Objectives — Pancreatic adenocarcinoma (PAC) is a debilitating disease. We sought to analyze symptom burden and trajectories after diagnosis of PAC and identify predictors of severe symptoms for nonresected patients.

Methods — This was a retrospective review of linked administrative healthcare databases examining patients with PAC not undergoing resection. Primary outcome was severe patient-reported symptoms (Edmonton Symptom Assessment System ≥7). Multivariable modified Poisson regression models were used to identify factors associated with reporting severe symptoms.

Results — A total of 10,753 symptom assessments from 2168 patients were analyzed. The median age was 67 years, and 47% were female; median survival was 7 months. Most common severe symptoms were tiredness (54.7%), anorexia (53.6%), overall impaired wellbeing (45.3%), and drowsiness (37.1%). Severity of symptoms decreased 1 month after diagnosis and plateaued 4 months after diagnosis. Female sex, comorbidities, and older age were associated with reporting severe symptoms; recent radiation treatment and residence in a rural community were associated with reporting less severe symptoms.

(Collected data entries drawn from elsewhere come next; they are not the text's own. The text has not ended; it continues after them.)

(* ===== verification/Upstream.v ===== *)
(** * The MLS servers as the sync sees them: URLs, replies, paging links

    [url.Values] and their encoding, the replies of the HTTP client, and the next-page link
    of [bridge_sync.go]. What a server answers is a parameter, which may depend on the whole
    state, the attempt and the URL. *)

From Stdlib Require Import Ascii String.
From stdpp Require Import gmap strings list pretty.
From S2P Require Import Prelude GoStrings GoTime GoFloat GoJson Database.

Open Scope string_scope.

(** ** url.Values

    The code only uses [Set]: one value per key. *)

Abbreviation Values := (gmap string string).

Definition hex_digit (n : N) : ascii :=
  if (n <? 10)%N then ascii_of_N (48 + n) else ascii_of_N (55 + n).

(** Letters, digits and [-_.~] stay. *)
Definition unreserved (c : ascii) : bool :=
  let n := byte_val c in
  ((65 <=? n) && (n <=? 90))%N || ((97 <=? n) && (n <=? 122))%N || ((48 <=? n) && (n <=? 57))%N ||
  bool_decide (c = "-"%char) || bool_decide (c = "_"%char) || bool_decide (c = "."%char) ||
  bool_decide (c = "~"%char).

Definition escape_byte (c : ascii) : string :=
  if unreserved c then String c EmptyString
  else if bool_decide (c = " "%char) then "+"
  else String "%" (String (hex_digit (byte_val c / 16)) (String (hex_digit (byte_val c mod 16)) EmptyString)).

Fixpoint QueryEscape (s : string) : string :=
  match s with
  | EmptyString => EmptyString
  | String c r => escape_byte c +:+ QueryEscape r
  end.

(** [Values.Encode]: sorted by key. *)
Definition Encode (q : Values) : string :=
  Join ((λ k, QueryEscape k +:+ "=" +:+ QueryEscape (default EmptyString (q !! k))) <$>
        sort_strings (map_to_list q).*1) "&".

(** [fmt.Sprintf("%d", n)] *)
Definition show_int (n : Z) : string := pretty n.

(** The request URL of [fetchPage]: the query is appended with ? or &. *)
Definition requestURL (fetchURL : string) (query : Values) : string :=
  if bool_decide (query = ∅) then fetchURL
  else fetchURL +:+ (if Contains fetchURL "?" then "&" else "?") +:+ Encode query.

(** ** Replies *)

Inductive http_reply :=
| HttpFail (e : string)
| HttpReply (status : Z) (link : string) (body : text).

Class Upstream := http_get : World → nat → string → http_reply.

(** ** The next page *)

Definition re_space (c : ascii) : bool :=
  let n := byte_val c in
  (n =? 9)%N || (n =? 10)%N || (n =? 12)%N || (n =? 13)%N || (n =? 32)%N.

Definition drop_quote (s : string) : string :=
  match s with
  | String c r => if bool_decide (byte_val c = 34%N) || bool_decide (byte_val c = 39%N) then r else s
  | EmptyString => s
  end.

(** ;\s*rel\s*=\s*["']?next["']? at the start of [s]; the last quote is optional. *)
Definition rel_next (s : string) : bool :=
  if HasPrefix s ";" then
    let s := trim_left re_space (drop_bytes 1 s) in
    if HasPrefix s "rel" then
      let s := trim_left re_space (drop_bytes 3 s) in
      if HasPrefix s "=" then
        HasPrefix (drop_quote (trim_left re_space (drop_bytes 1 s))) "next"
      else false
    else false
  else false.

(** The bytes up to the first >, and what follows it. *)
Fixpoint until_gt (s : string) : option (string * string) :=
  match s with
  | EmptyString => None
  | String c r => if bool_decide (c = ">"%char) then Some (EmptyString, r)
                  else '(u, t) ← until_gt r; Some (String c u, t)
  end.

(** [linkNextRE]: the group of the leftmost match. *)
Fixpoint linkNextRE (s : string) : option string :=
  match s with
  | EmptyString => None
  | String c r =>
      let here :=
        if bool_decide (c = "<"%char) then
          match until_gt r with
          | Some (u, t) => if negb (bool_decide (u = EmptyString)) && rel_next t then Some u else None
          | None => None
          end
        else None in
      match here with Some u => Some u | None => linkNextRE r end
  end.

Fixpoint first_match (segments : list string) : option string :=
  match segments with
  | [] => None
  | seg :: r => match linkNextRE (TrimSpace seg) with Some u => Some u | None => first_match r end
  end.

Definition bodyNextLink (body : text) : option string :=
  j ← body;
  next ← with_object j (λ m, dec_string (m !! "@odata.nextLink"));
  if bool_decide (next = EmptyString) then None else Some next.

Definition extractNextURL (linkHeader : string) (body : text) : option string :=
  match (if bool_decide (linkHeader = EmptyString) then None
         else first_match (Split linkHeader ","%char)) with
  | Some u => Some u
  | None => bodyNextLink body
  end.

(** ** Laws *)

(** A next link is never blank: paging by it always has a URL to fetch. *)
Lemma linkNextRE_nonempty s u : linkNextRE s = Some u → u ≠ EmptyString.
Proof.
  induction s as [|c r IH]; [done|]. cbn [linkNextRE].
  destruct (bool_decide (c = "<"%char)); [|exact IH].
  destruct (until_gt r) as [[v t]|]; [|exact IH].
  case_bool_decide; simpl; [exact IH|]. destruct (rel_next t); [by intros [= <-] | exact IH].
Qed.

Lemma first_match_nonempty l u : first_match l = Some u → u ≠ EmptyString.
Proof.
  induction l as [|seg r IH]; simpl; [done|].
  destruct (linkNextRE (TrimSpace seg)) eqn:E; [|exact IH].
  intros [= <-]. by apply linkNextRE_nonempty in E.
Qed.

Lemma bodyNextLink_nonempty body u : bodyNextLink body = Some u → u ≠ EmptyString.
Proof.
  unfold bodyNextLink. destruct body as [j|]; simpl; [|done].
  destruct (with_object _ _) as [n|]; simpl; [|done]. case_bool_decide; [done|]. by intros [= <-].
Qed.

Lemma extractNextURL_nonempty link body u : extractNextURL link body = Some u → u ≠ EmptyString.
Proof.
  unfold extractNextURL. case_match eqn:E.
  - intros [= <-]. case_bool_decide; [done|]. by apply first_match_nonempty in E.
  - apply bodyNextLink_nonempty.
Qed.
(** [last_synced_at = NOW()] of the rows with these keys. *)
Definition stamp {K} `{Countable K} (now : Z) (ks : list K) (m : gmap K Z) : gmap K Z := foldr (λ k, <[k := now]>) m ks.
Definition stamp_parcels (now : Z) (rows : list ParcelRow) (s : SyncTimes) : SyncTimes :=
  mkSynced (stamp now (parcel_key <$> rows) (sy_parcels s)) (sy_cities s) (sy_counties s) (sy_zips s).
Definition stamp_cities (now : Z) (ids : list Z) (s : SyncTimes) : SyncTimes :=
  mkSynced (sy_parcels s) (stamp now ids (sy_cities s)) (sy_counties s) (sy_zips s).
Definition stamp_counties (now : Z) (rows : list CountyRow) (s : SyncTimes) : SyncTimes :=
  mkSynced (sy_parcels s) (sy_cities s) (stamp now (co_CountySlug <$> rows) (sy_counties s)) (sy_zips s).
Definition stamp_zips (now : Z) (rows : list ZipRow) (s : SyncTimes) : SyncTimes :=
  mkSynced (sy_parcels s) (sy_cities s) (sy_counties s) (stamp now (zi_ZipCode <$> rows) (sy_zips s)).

Definition put_parcel (t : gmap (string * string) ParcelRow) (r : ParcelRow) : gmap (string * string) ParcelRow :=
  <[parcel_key r := r]> t.

(** One INSERT ... ON CONFLICT DO UPDATE: a key named twice is an error, as a row that a
    column refuses is. *)
Definition upsertParcelBatch (rows : list ParcelRow) : M World unit :=
  stmt (λ w,
    if negb (bool_decide (NoDup (parcel_key <$> rows)))
    then (Err "ON CONFLICT DO UPDATE command cannot affect row a second time", w)
    else if negb (forallb parcel_accepted rows) then (Err "parcel row refused", w)
    else on_gis (λ g, set_synced (stamp_parcels (w_now w) rows (gt_synced g)) (set_parcels (foldl put_parcel (gt_parcels g) rows) g)) w).

Definition BulkUpsertParcels (rows : list ParcelRow) (chunkSize : Z) : M World unit :=
  let chunkSize := if (chunkSize <=? 0)%Z then 500 else chunkSize in
  for_each upsertParcelBatch (chunks (Z.to_nat chunkSize) rows).

(** The rows of a source, and of a county when one is named, from before a generation. *)
Definition stale_parcel (sourceKey county : string) (currentGen : Z) (r : ParcelRow) : bool :=
  bool_decide (pr_SourceKey r = sourceKey) && (pr_SourceGeneration r <? currentGen)%Z &&
  (bool_decide (county = EmptyString) || bool_decide (pr_County r = county)).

Conclusions — The prevalence of severe symptoms in patients with nonresected PAC was high, but potentially modifiable. We identified vulnerable groups of patients that may benefit from focused interventions. This information is important for patient counseling and design of supportive care strategies.



Mavros MN, Davis LE, Hallet J, Tung S, Mahar AL, Bubis LD, Hammad A, Zhao H, Earle CC, Barbera L, Coburn NG. Pancreas. 2020; 49(8):1083-9. Epub 2020 Aug 4.